The school also has a program called “eco spaces” which focuses on gardening, nutrition, and cooking, said Charity Ferreira, assistant director of advancement at the charter. Brito said the school at its Newark building has a roof top garden that is utilized by students.

The charter has yet to settle on a building in the city. It has been scouting for buildings for the past months and has a few that it is closely examining, but has not made a selection yet, said Brito.

School board president Jonathan Hodges did not welcome the news of a fifth charter school. He said it will drain resources from the district.

“All this does is further exacerbate the problems caused by their [state’s] under funding,” said Hodges. “Charter schools are not going to be the answer for every child.

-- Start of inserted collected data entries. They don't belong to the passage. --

Lemma ParseUint_loop_digits (s : string) (n : Z) :
  isDigits s = true -> 0 <= n <= strconv.maxUint64 ->
  strconv.ParseUint_loop s n =
  if fmt.decimal n s <=? strconv.maxUint64
  then (fmt.decimal n s, None)
  else (strconv.maxUint64, Some strconv.ErrRange).
Proof.
  unfold strconv.maxUint64.
  change (2 ^ 64) with 18446744073709551616.
  revert n. induction s as [|c s IH]; intros n Hds Hn.
  - cbn [strconv.ParseUint_loop fmt.decimal].
    destruct (Z.leb_spec n (18446744073709551616 - 1)); [reflexivity | lia].
  - cbn [isDigits] in Hds. apply andb_prop in Hds. destruct Hds as [Hc Hds].
    pose proof (isDigit_value c Hc) as Hd.
    cbn [strconv.ParseUint_loop fmt.decimal]. rewrite Hc. cbv zeta.
    unfold strconv.maxUint64.
    change (2 ^ 64) with 18446744073709551616.
    change ((18446744073709551616 - 1) / 10 + 1) with 1844674407370955162.
    destruct (Z.leb_spec 10 (fmt.byte c - 48)); [lia|].
    pose proof (decimal_lower s (10 * n + (fmt.byte c - 48)) Hds ltac:(lia))
      as Hlow.
    destruct (Z.leb_spec 1844674407370955162 n) as [Hcut|Hcut].
    + destruct (Z.leb_spec (fmt.decimal (10 * n + (fmt.byte c - 48)) s)
                  (18446744073709551616 - 1)); [lia | reflexivity].
    + destruct (Z.le_gt_cases (n * 10 + (fmt.byte c - 48))
                  (18446744073709551616 - 1)) as [Hfit|Hover].
      * rewrite Z.mod_small by lia.
        destruct (Z.ltb_spec (n * 10 + (fmt.byte c - 48)) (n * 10)); [lia|].
        destruct (Z.ltb_spec (18446744073709551616 - 1)
                    (n * 10 + (fmt.byte c - 48))); [lia|].
        cbn [orb]. rewrite IH by (try assumption; lia).
        rewrite (Z.mul_comm n 10). reflexivity.
      * assert (Hmod : (n * 10 + (fmt.byte c - 48)) mod 18446744073709551616
                       = n * 10 + (fmt.byte c - 48) - 18446744073709551616).
        { symmetry. apply Z.mod_unique with (q := 1); lia. }
        rewrite Hmod.
        destruct (Z.ltb_spec
                    (n * 10 + (fmt.byte c - 48) - 18446744073709551616)
                    (n * 10)); [|lia].
        cbn [orb].
        destruct (Z.leb_spec (fmt.decimal (10 * n + (fmt.byte c - 48)) s)
                    (18446744073709551616 - 1)); [lia | reflexivity].
Qed.
Definition utcoffset (tz : tzinfo) (t : Z) : Z :=
  match tz with
  | UTC => 0
  | Europe_London => london_utcoffset t
  end.

(** [tz_localize(tz, ambiguous="raise", nonexistent="raise")] of a wall-clock
    reading: the instant that shows this reading in the zone, when there is
    exactly one. *)
Definition tz_localize (tz : tzinfo) (wall : Z) : result Z :=
  match tz with
  | UTC => Ok wall
  | Europe_London =>
      let as_gmt := london_utcoffset wall =? 0 in
      let as_bst := london_utcoffset (wall - 3600) =? 3600 in
      match as_gmt, as_bst with
      | true, true => Raise AmbiguousTimeError
      | true, false => Ok wall
      | false, true => Ok (wall - 3600)
      | false, false => Raise NonExistentTimeError
      end
  end.

(** [ts.floor("30min")] of a zone-aware timestamp: pandas rounds the
    wall-clock reading down and localizes the result again. *)
Definition floor_30min (t : Z) (tz : tzinfo) : result Z :=
  let wall := t + utcoffset tz t in
  tz_localize tz (wall - wall mod 1800).

Definition dt_floor_30min (c : column) : result column :=
  mapM (fun v => match v with
                 | VTime t tz => rbind (floor_30min t tz) (fun t' => Ok (VTime t' tz))
                 | _ => Raise AttributeError
                 end) c.
Lemma process_entities_raises_only_from_search_witness :
  is_request_exception
    (mkExc TypeError "sequence item 0: expected str instance, NoneType found")
  = false
  /\ exists pre entity post results hE,
       ["Acme Corp"; "Globex"] = (pre ++ entity :: post)%list
       /\ run_before Scenario.null_snippet_world
            (Scenario.processor Scenario.jane_client) Scenario.default_prompt
            pre entity post [] = (Returns results, hE)
       /\ search Scenario.null_snippet_world (mkWebSearcher "key") entity
            Scenario.default_prompt
            (hE +++ [Progress (progress_at pre entity post)])
          = (Raises (mkExc TypeError
               "sequence item 0: expected str instance, NoneType found"),
             [Progress (1 # 2);
              HttpGet search_url
                {| q := "Who is the ceo of Acme Corp?";
                   api_key := "key"; num := 5 |}]).
Proof.
  apply (process_entities_raises_only_from_search
           Scenario.null_snippet_world (Scenario.processor Scenario.jane_client)
           ["Acme Corp"; "Globex"] Scenario.default_prompt []).
  vm_compute. reflexivity.
Defined.

(** The facts of [for_enumerate_trace] for a whole run. *)
Lemma process_entities_trace w self entities prompt h rows h' :
  process_entities w self entities prompt h = (Returns rows, h') ->
  exists queries events,
    Forall2 (fun entity query => str_format prompt entity = Returns query)
      entities queries
    /\ h' = h +++ events
    /\ progress_values events
       = map (fun i => Qmake (Z.of_nat i + 1) (Z.to_pos (len entities)))
           (seq 0 (length entities))
    /\ get_requests events
       = map (fun query =>
                (search_url, search_params (web_searcher self) query))
           queries
    /\ sleeps events = repeat (1 # 2) (length entities)
    /\ Forall (fun row => trimmed (Extracted_Information row)) rows.
Proof.
  unfold process_entities. cbv zeta. intros H.
  destruct entities as [|first rest].
  - simpl in H. inversion H; subst. exists [], [].
    rewrite app_nil_r. repeat split; auto.
  - destruct (for_enumerate_trace _ _ _ _ _
                (entity_count_positive [] first rest) _ _ _ _ _ H)
      as (queries & events & Hq & -> & Hp & Hg & Hs & Hrows).
    exists queries, events.
    change (([] ++ first :: rest)%list) with (first :: rest) in Hp.
    split; [exact Hq | split; [reflexivity | ] ].
    split; [ | split; [exact Hg | split; [exact Hs | apply Hrows; constructor] ] ].
    rewrite Hp. apply map_ext. intros i. f_equal. lia.
Qed.

(** X9.  A run that returns has sent exactly one GET per entity, in the
    order of the input, duplicates included, each to the search address
    with the prompt formatted for that entity as [q], the key of the
    searcher and [num] 5. *)
Theorem process_entities_one_get_per_entity
    w self entities prompt h rows h' :
  process_entities w self entities prompt h = (Returns rows, h') ->
  exists queries,
    Forall2 (fun entity query => str_format prompt entity = Returns query)
      entities queries
    /\ get_requests h'
       = (get_requests h
          ++ map (fun query =>
                    ("https://serpapi.com/search",
                     {| q := query;
                        api_key := serpapi_key (web_searcher self);
                        num := 5 |}))
               queries)%list.
Proof.
  intros H.
  destruct (process_entities_trace _ _ _ _ _ _ _ H)
    as (queries & events & Hq & -> & _ & Hg & _).
  exists queries. split; [exact Hq | ].
  rewrite get_requests_app, Hg. reflexivity.
Qed.

Lemma process_entities_one_get_per_entity_witness :
  exists queries,
    Forall2 (fun entity query =>
               str_format Scenario.default_prompt entity = Returns query)
      ["Globex"; "Acme Corp"; "Globex"] queries
    /\ get_requests
         (snd (process_entities Scenario.acme_world
                 (Scenario.processor Scenario.jane_client)
                 ["Globex"; "Acme Corp"; "Globex"] Scenario.default_prompt []))
       = (get_requests []
          ++ map (fun query =>
                    ("https://serpapi.com/search",
                     {| q := query; api_key := "key"; num := 5 |}))
               queries)%list.
Proof.
  apply (process_entities_one_get_per_entity Scenario.acme_world
           (Scenario.processor Scenario.jane_client)
           ["Globex"; "Acme Corp"; "Globex"] Scenario.default_prompt []
           [{| Entity := "Globex"; Extracted_Information := "No data found" |};
            {| Entity := "Acme Corp"; Extracted_Information := "Jane Doe" |};
            {| Entity := "Globex"; Extracted_Information := "No data found" |}]).
  vm_compute. reflexivity.
Defined.




(** X11.  A run that returns has paused once per entity, half a second
    each time, and not otherwise. *)
Theorem process_entities_pauses w self entities prompt h rows h' :
  process_entities w self entities prompt h = (Returns rows, h') ->
  sleeps h' = (sleeps h ++ repeat (1 # 2) (length entities))%list.
Proof.
  intros H.
  destruct (process_entities_trace _ _ _ _ _ _ _ H)
    as (queries & events & _ & -> & _ & _ & Hs & _).
  rewrite sleeps_app, Hs. reflexivity.
Qed.

Lemma process_entities_pauses_witness :
  sleeps
    (snd (process_entities Scenario.flaky_world
            (Scenario.processor Scenario.failing_client)
            ["Acme Corp"; "Globex"; "Initech"] Scenario.default_prompt []))
  = (sleeps [] ++ repeat (1 # 2) 3)%list.
Proof.
  apply (process_entities_pauses Scenario.flaky_world
           (Scenario.processor Scenario.failing_client)
           ["Acme Corp"; "Globex"; "Initech"] Scenario.default_prompt []
           [{| Entity := "Acme Corp"; Extracted_Information := "" |};
            {| Entity := "Globex"; Extracted_Information := "No data found" |};
            {| Entity := "Initech"; Extracted_Information := "" |}]).
  vm_compute. reflexivity.
Defined.



(** X13.  No row of a returned result has a value with whitespace at
    either end: a value is the placeholder [No data found], a stripped
    answer, or the empty string. *)
Theorem process_entities_rows_trimmed w self entities prompt h rows h' :
  process_entities w self entities prompt h = (Returns rows, h') ->
  Forall (fun row =>
            starts_with_space (Extracted_Information row) = false
            /\ ends_with_space (Extracted_Information row) = false)
    rows.
Proof.
  intros H.
  destruct (process_entities_trace _ _ _ _ _ _ _ H)
    as (queries & events & _ & _ & _ & _ & _ & Hrows).
  exact Hrows.
Qed.

Lemma process_entities_rows_trimmed_witness :
  Forall (fun row =>
            starts_with_space (Extracted_Information row) = false
            /\ ends_with_space (Extracted_Information row) = false)
    [{| Entity := "Acme Corp"; Extracted_Information := "Jane Doe" |};
     {| Entity := "Globex"; Extracted_Information := "No data found" |}].
Proof.
  apply (process_entities_rows_trimmed Scenario.acme_world
           (Scenario.processor
              (mkGroqClient (fun _ _ =>
                 CreateReturns [mkChoice (Some ("  Jane Doe " ++ newline))])))
           ["Acme Corp"; "Globex"] Scenario.default_prompt []
           _ (snd (process_entities Scenario.acme_world
                     (Scenario.processor
                        (mkGroqClient (fun _ _ =>
                           CreateReturns
                             [mkChoice (Some ("  Jane Doe " ++ newline))])))
                     ["Acme Corp"; "Globex"] Scenario.default_prompt []))).
  vm_compute. reflexivity.
Defined.

(** ** Properties of the loaders *)

(** X14.  [load_csv] never raises.  Either reading the upload, decoding
    it and parsing it all succeed, and it returns the frame and shows
    nothing; or it shows the text of the first exception in the sidebar,
    after [Error reading CSV file: ], and returns [None]. *)
Theorem load_csv_fails_softly (pd : Tables) (uploaded_file : UploadedFile)
    (h : History) :
  (exists raw text frame,
     file_read uploaded_file = inr raw
     /\ decode_utf8 pd raw = inr text
     /\ read_csv pd text = inr frame
     /\ load_csv pd uploaded_file h = (Returns (Some frame), h))
  \/ (exists e,
        load_csv pd uploaded_file h
        = (Returns None,
           h +++ [SidebarError ("Error reading CSV file: " ++ exc_text e)])
        /\ (file_read uploaded_file = inl e
            \/ exists raw,
                 file_read uploaded_file = inr raw
                 /\ (decode_utf8 pd raw = inl e
                     \/ exists text,
                          decode_utf8 pd raw = inr text
                          /\ read_csv pd text = inl e))).
Proof.
  unfold load_csv, try_except, bind, lift, of_result, st_sidebar_error,
    emit, ret, is_exception.
  destruct (file_read uploaded_file) as [e | raw] eqn:Hr.
  - right. exists e. split; [reflexivity | left; reflexivity].
  - destruct (decode_utf8 pd raw) as [e | text] eqn:Hd.
    + right. exists e. split; [reflexivity | right].
      exists raw. split; [reflexivity | left; exact Hd].
    + destruct (read_csv pd text) as [e | frame] eqn:Hp.
      * right. exists e. split; [reflexivity | right].
        exists raw. split; [reflexivity | right].
        exists text. split; [exact Hd | exact Hp].
      * left. exists raw, text, frame. auto.
Qed.

(** X15.  [load_google_sheet] never raises: it returns a frame and
    shows nothing, or it returns [None] after showing one message in
    the sidebar, the text of an exception after
    [Error connecting to Google Sheet: ]. *)
Theorem load_google_sheet_fails_softly (g : Sheets) (pd : Tables)
    (sheet_url : string) (h : History) :
  exists result h',
    load_google_sheet g pd sheet_url h = (Returns result, h')
    /\ match result with
       | Some _ => h' = h
       | None =>
           exists e,
             h' = h +++ [SidebarError
                           ("Error connecting to Google Sheet: " ++ exc_text e)]
       end.
Proof.
  unfold load_google_sheet, try_except, bind, lift, of_result, pop_first,
    st_sidebar_error, emit, ret, is_exception.
  destruct (from_service_account_file g _ _) as [e | creds];
    [do 2 eexists; split; [reflexivity | exists e; reflexivity] | ].
  destruct (authorize g creds) as [e | client];
    [do 2 eexists; split; [reflexivity | exists e; reflexivity] | ].
  destruct (open_by_url g client sheet_url) as [e | spreadsheet];
    [do 2 eexists; split; [reflexivity | exists e; reflexivity] | ].
  destruct (sheet1 g spreadsheet) as [e | sheet];
    [do 2 eexists; split; [reflexivity | exists e; reflexivity] | ].
  destruct (get_all_values g sheet) as [e | values];
    [do 2 eexists; split; [reflexivity | exists e; reflexivity] | ].
  destruct values as [|headers data];
    [do 2 eexists; split; [reflexivity | eexists; reflexivity] | ].
  cbn [fst snd].
  destruct (new_frame pd data headers) as [e | frame];
    [do 2 eexists; split; [reflexivity | exists e; reflexivity] | ].
  do 2 eexists. split; reflexivity.
Qed.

You’re going to hurt the vast majority of students by opening them against the wishes of the community.”

School board members have said the district has been losing millions of dollars from its budget to charter schools. This year the district handed over roughly $35 million to the four existing charter schools, according to the Paterson Public Schools’ budget.

Both the city council and the school board passed resolutions urging the state to place a moratorium on any new charter schools.

Even though the child may leave the building, because the district has more than 50 schools across the city, if it’s a kid per class that means we can’t cut a teacher, we can’t turn off the heat or the electricity so a lot of the fixed costs remain, said Hodges.

The school board president said citing a Stanford University study charter schools are generally no better than traditional public schools. In fact, some are often worse, according to studies. Since 2010, the department of education approved 39 new charter schools and closed 17 due to academic, operational, and financial failures, according to the state.

Ferreira said the Philip’s Academy Charter School in Newark scored exceptionally well in the recent Partnership for Assessment of Readiness for College and Careers (PARCC) examinations. However, the most recent state report card for the charter states its academic performance is “significantly” lagging in comparison to schools across the state.

The same report states the charter’s “college and career readiness” is exceptionally high at 96-percentile in New Jersey.